Les préoccupations entourant la RAM chez les populations animales touchent deux sujets :

  1. la santé animale : une augmentation de la proportion de bactéries pathogènes résistantes aux antibiotiques signifie que les infections qui atteignent les animaux deviennent plus difficiles (voire impossibles) à traiter, entraînant une hausse de la morbidité et de la mortalité;
  2. la santé humaine : les bactéries résistantes au antimicrobiens d’origine animale peuvent se propager aux populations humaines de plusieurs façons, menant ainsi à des infections chez les gens qui sont plus difficiles (ou même impossibles) à traiter :
    1. contact direct entre les travailleurs agricoles et les animaux4;
    2. contamination des aliments d’origine animale (comme la viande, le lait ou les œufs)5;
    3. contamination de l’environnement par le fumier des animaux6.

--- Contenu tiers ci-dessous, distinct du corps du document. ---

(* ===== verification/PaymentChannel.v ===== *)
(** * Payment channels ([src/src/services/PaymentChannelService.js])

    The channel table, the off-chain updates with both signatures, and the
    payments sent on-chain.  A method is cut at what it waits for: the read of
    the row with the checks, the call of the Stellar service, the UPDATE; the
    answers of the service and of the database are arguments, and a payment is
    recorded when the service is asked for it.  HMAC-SHA256 is a parameter: a
    function of the key and the message to the hexadecimal digest. *)

From S2P Require Import Prelude JsString JsNumber Errors.
Local Open Scope Z_scope.

Module PaymentChannel.

Definition DISPUTE_WINDOW_MS : Z := 24 * 60 * 60 * 1000.
Definition CHANNEL_TIMEOUT_MS : Z := 7 * 24 * 60 * 60 * 1000.

Inductive status := Open | Settled | Disputed | Closed.
#[export] Instance status_eq_dec : EqDecision status.
Proof. solve_decision. Defined.

Record sig_entry := { s_sequence : Z; s_senderSig : string; s_receiverSig : string; s_timestamp : Z }.

Record channel := mk_channel {
  senderKey : string;
  receiverKey : string;
  capacity : num;
  balance : num;
  sequence : Z;
  ch_status : status;
  signatures : list sig_entry;
  disputedAt : option Z;
  disputeSeq : option Z;
  settledAt : option Z;
  closedAt : option Z;
  escrowSecret : option string;   (* metadata.channelEscrow.escrowSecret *)
  stellarTxId : option string;    (* metadata.stellarTxId *)
  updatedAt : Z;
}.

(** A payment the service was asked for, and whether it answered without an
    error (after one the payment may have been carried out or not). *)
Record payment := mk_payment { p_channel : string; p_amount : num; p_answered : bool }.

(** The table, the payments, and the channels whose UPDATE failed at the end of
    a close. *)
Record st := mk_st { channels : gmap string channel; payments : list payment; unmarked : list string }.
Definition M := stx jserror st.

Definition missing : jserror := ValidationError_with (code_ref "MISSING_REQUIRED_FIELD").
Definition invalid : jserror := ValidationError_with (code_ref "INVALID_REQUEST").
Definition unauthorized : jserror := ValidationError_with (code_ref "UNAUTHORIZED").
Definition tx_failed : jserror := BusinessLogicError (code_ref "TRANSACTION_FAILED").
(** A NaN is bound as NULL, which the NOT NULL columns refuse. *)
Definition not_null : jserror := EDb "NOT NULL constraint failed".

Definition getChannel (i : string) : M channel := λ s,
  match channels s !! i with Some c => (Ret c, s) | None => (Throw NotFoundError, s) end.

Definition put_channel (i : string) (c : channel) : M unit :=
  modify_st (λ s, mk_st (<[i := c]> (channels s)) (payments s) (unmarked s)).
(** An UPDATE of the row as it is now. *)
Definition update_row (i : string) (f : channel → channel) (s : st) : st :=
  mk_st (alter f i (channels s)) (payments s) (unmarked s).
Definition log_payment (p : payment) (s : st) : st := mk_st (channels s) (payments s ++ [p]) (unmarked s).
Definition log_unmarked (i : string) (s : st) : st := mk_st (channels s) (payments s) (unmarked s ++ [i]).

Definition answered {A} (o : outcome jserror A) : bool := match o with Ret _ => true | Throw _ => false end.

Bien que l’ampleur du risque est loin d’être certaine6, il existe des preuves manifestes que l’utilisation des antimicrobiens (UAM) chez les animaux joue un rôle dans le développement de la RAM chez les humains4. Par conséquent, il est de la plus haute importance que des mesures soient prises pour atténuer le développement de la RAM chez les populations animales. Quiconque utilise et prescrit des antimicrobiens joue un rôle dans le développement et le déploiement de solutions pour lutter contre la propagation de la RAM.

Références

  1. Public Health Agency of Canada. Tackling Antimicrobial Resistance and Antimicrobial Use A Pan-Canadian.; 2017.
  2. CDC. Antibiotic resistance threats in the United States, 2013. CDC Rep. 2013.
  3. O’Neill J. Tackling drug-resistant infections globally: final report and recommendations. Rev Antimicrob Resist. 2016;(May):84. doi:10.1016/j.jpha.2015.11.005.
  4. Tang KL, Caffrey NP, Nóbrega DB, et al. Restricting the use of antibiotics in food-producing animals and its associations with antibiotic resistance in food-producing animals and human beings: a systematic review and meta-analysis. Lancet Planet Heal. 2017;1(8):e316-e327. doi: 10.1016/S2542-5196(17)30141-9.
  5. PHAC. Canadian Integrated Program for Antimicrobial Resistance Surveillance (CIPARS) Annual Report – Antimicrobial Resistance. Public Heal Agency Canada, Guelph, Ontario. 2014.
  6. Chang Q, Wang W, Regev-Yochay G, Lipsitch M, Hanage WP. Antibiotics in agriculture and the risk to human health: how worried should we be? Evol Appl. 2014:n/a-n/a. doi:10.1111/eva. 12185.
  7. Holmes AH, Moore LSP, Sundsfjord A, et al. Understanding the mechanisms and drivers of antimicrobial resistance. Lancet. 2016;387(10014):176-187. doi:10.1016/ S0140-6736(15)00473-0.
  8. Page S, Prescott J, Weese S. Antimicrobial resistance: The 5Rs approach to antimicrobial stewardship. Vet Rec. 2014;175(8):207-208. doi:10.1136/vr.g5327.